General information
- Location: 89-11 Merrick Boulevard, Jamaica, Queens, NY, U.S. 11432
- Coordinates: 40°42′28″N 73°47′49″W﻿ / ﻿40.7077°N 73.7970°W

Technical details
- Floor count: 2

Design and construction
- Architect: 1100 Architect

= Children's Library Discovery Center =

Building in Queens, New York

The Children's Library Discovery Center, in Jamaica, Queens, New York, is an addition to the Queens Central Library building. It was commissioned by the New York City Department of Design & Construction and completed in 2011 under the New York City Design and Construction Excellence program.

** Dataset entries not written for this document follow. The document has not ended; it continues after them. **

(** ** Exact arithmetic of the line through two points *)

Lemma Qc_minus_eq_0 (a c : Qc) : a - c = 0 ↔ a = c.
Proof.
  split; intros H.
  - transitivity ((a - c) + c); [ring | rewrite H; ring].
  - rewrite H. ring.
Qed.

Lemma init_through pt1 pt2 :
  Point.x pt1 ≠ Point.x pt2 → Line.init pt1 pt2 = Ok (through pt1 pt2).
Proof.
  intros Hx. unfold Line.init.
  destruct (decide _) as [E|_]; [|reflexivity].
  exfalso. apply Hx, Qc_minus_eq_0, E.
Qed.

Lemma init_raises pt1 pt2 :
  Point.x pt1 = Point.x pt2 → Line.init pt1 pt2 = Raise ZeroDivisionError.
Proof.
  intros Hx. unfold Line.init.
  destruct (decide _) as [_|N]; [reflexivity|].
  exfalso. apply N, Qc_minus_eq_0, Hx.
Qed.

Lemma through_on_l p q : Point.x p ≠ Point.x q → Line.on (through p q) p.
Proof. intros _. unfold Line.on, through. simpl. ring. Qed.

Lemma through_on_r p q : Point.x p ≠ Point.x q → Line.on (through p q) q.
Proof.
  intros Hx. unfold Line.on, through. simpl.
  assert (Point.x p - Point.x q ≠ 0) by (rewrite Qc_minus_eq_0; exact Hx).
  field. assumption.
Qed.

(** Two points of a line with different abscissas give back the line. *)
Lemma on_through l p q :
  Line.on l p → Line.on l q → Point.x p ≠ Point.x q → through p q = l.
Proof.
  destruct l as [m0 b0]. unfold Line.on, through. simpl. intros Hp Hq Hx.
  assert (Point.x p - Point.x q ≠ 0) by (rewrite Qc_minus_eq_0; exact Hx).
  rewrite Hp, Hq. f_equal; field; assumption.
Qed.

(** Two points of a line with the same abscissa are the same point. *)
Lemma on_same_x l p q :
  Line.on l p → Line.on l q → Point.x p = Point.x q → p = q.
Proof.
  destruct p as [px py], q as [qx qy]. unfold Line.on. simpl.
  intros -> -> ->. reflexivity.
Qed.
(** * K-HUB chat application: a model of [app.py] and its specification

    The Flask application of [src/app.py] is embedded as pure functions over
    an explicit [World]: the contents of [users.json], the per-user chat
    history files and the session cookie of the client that sends the
    request.  Every view function becomes a function from the request and
    the world to a response and the world after the request.

    What lies outside the repository is a parameter of the model:
    - [generate_password_hash] and [check_password_hash] (werkzeug) are
      section variables; the salt drawn by werkzeug is an argument;
    - the outcome of [model.generate_content(...)] followed by
      [response.text] is an argument of [send] (a text or a raised
      exception with its description);
    - the string of [uuid.uuid4()] is an argument of [create_new_chat].

    Text is modelled by [string], one [ascii] per character; this is exact
    for ASCII text.  The warning sign of the three message literals is kept
    as the bytes of the source file; these literals are only ever compared
    and concatenated.  Files are an idealised store in which every read and
    write succeeds and JSON round-trips the records. *)

From Stdlib Require Import Ascii String.
From stdpp Require Import base strings list gmap.

(** ** Python string operations used by the application *)

Module Py.

(** [c.lower()] on one character: the letters A-Z move to a-z. *)
Definition lower_char (c : ascii) : ascii :=
  let n := nat_of_ascii c in
  if (65 <=? n) && (n <=? 90) then ascii_of_nat (n + 32) else c.

(** [s.lower()] *)
Fixpoint lower (s : string) : string :=
  match s with
  | EmptyString => EmptyString
  | String c rest => String (lower_char c) (lower rest)
  end.

(** [s.replace(old, new)] for one-character [old] and [new]. *)
Fixpoint replace (old new : ascii) (s : string) : string :=
  match s with
  | EmptyString => EmptyString
  | String c rest =>
      String (if Ascii.eqb c old then new else c) (replace old new rest)
  end.

(** [s[:n]] *)
Fixpoint slice_to (n : nat) (s : string) : string :=
  match n, s with
  | S n', String c rest => String c (slice_to n' rest)
  | _, _ => EmptyString
  end.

The center is the Queens Borough Public Library system's largest facility. With a $1.8 million grant from the National Science Foundation, the center recruited specialists from the Exploratorium in San Francisco to design hands-on "discovery stations". The stations, geared toward children ages 3–12, introduce them to diverse topics such as weather, music, and nanotechnology. According to Queens Library CEO Thomas Galante, the embedding of museum-like exhibits into a reading space as exemplified by the center is unique among public libraries in the United States.

The 22,000-square-foot, two-story building was designed by 1100 Architect, with graphics and wayfinding designed by Lee H. Skolnick Architecture & Design Partnership. The exterior is a conspicuous glass façade scaled to match the existing mix of low-rises in the neighborhood.

== History ==
The library opened in 2011. The addition of the Children's Library Discovery Center is significant to the community of Jamaica, Queens, as it serves a diverse and marginalized population of New York City. The services provided by the center are not easily available to Queens residents.

The adjacent 275000 sqft Queens Central Library building was designed by York & Sawyer in 1966. As the first major branch of an urban library to place all public services on one floor, its design was representative of a new building trend towards functional library design. The new addition to the existing library was proposed under New York's Design and Construction Excellence program—a federal plan started in the mid-1990s that sought to bring better design to government buildings. The program, led by Department of Design and Construction Commissioner David J. Burney, guarantees market-rate fees to architects with the intent to encourage fresh young talent in the city.

== Awards ==
In 2011, the building received two awards: the Queens Library Foundation, Award for Excellence in Design; and the Queens Chamber of Commerce, Building Award: New Construction/Public Building. In 2012 it won the Municipal Art Society of New York, MASterworks Award: Best Neighborhood Catalyst, and in 2013, the NYLA-PLA Award.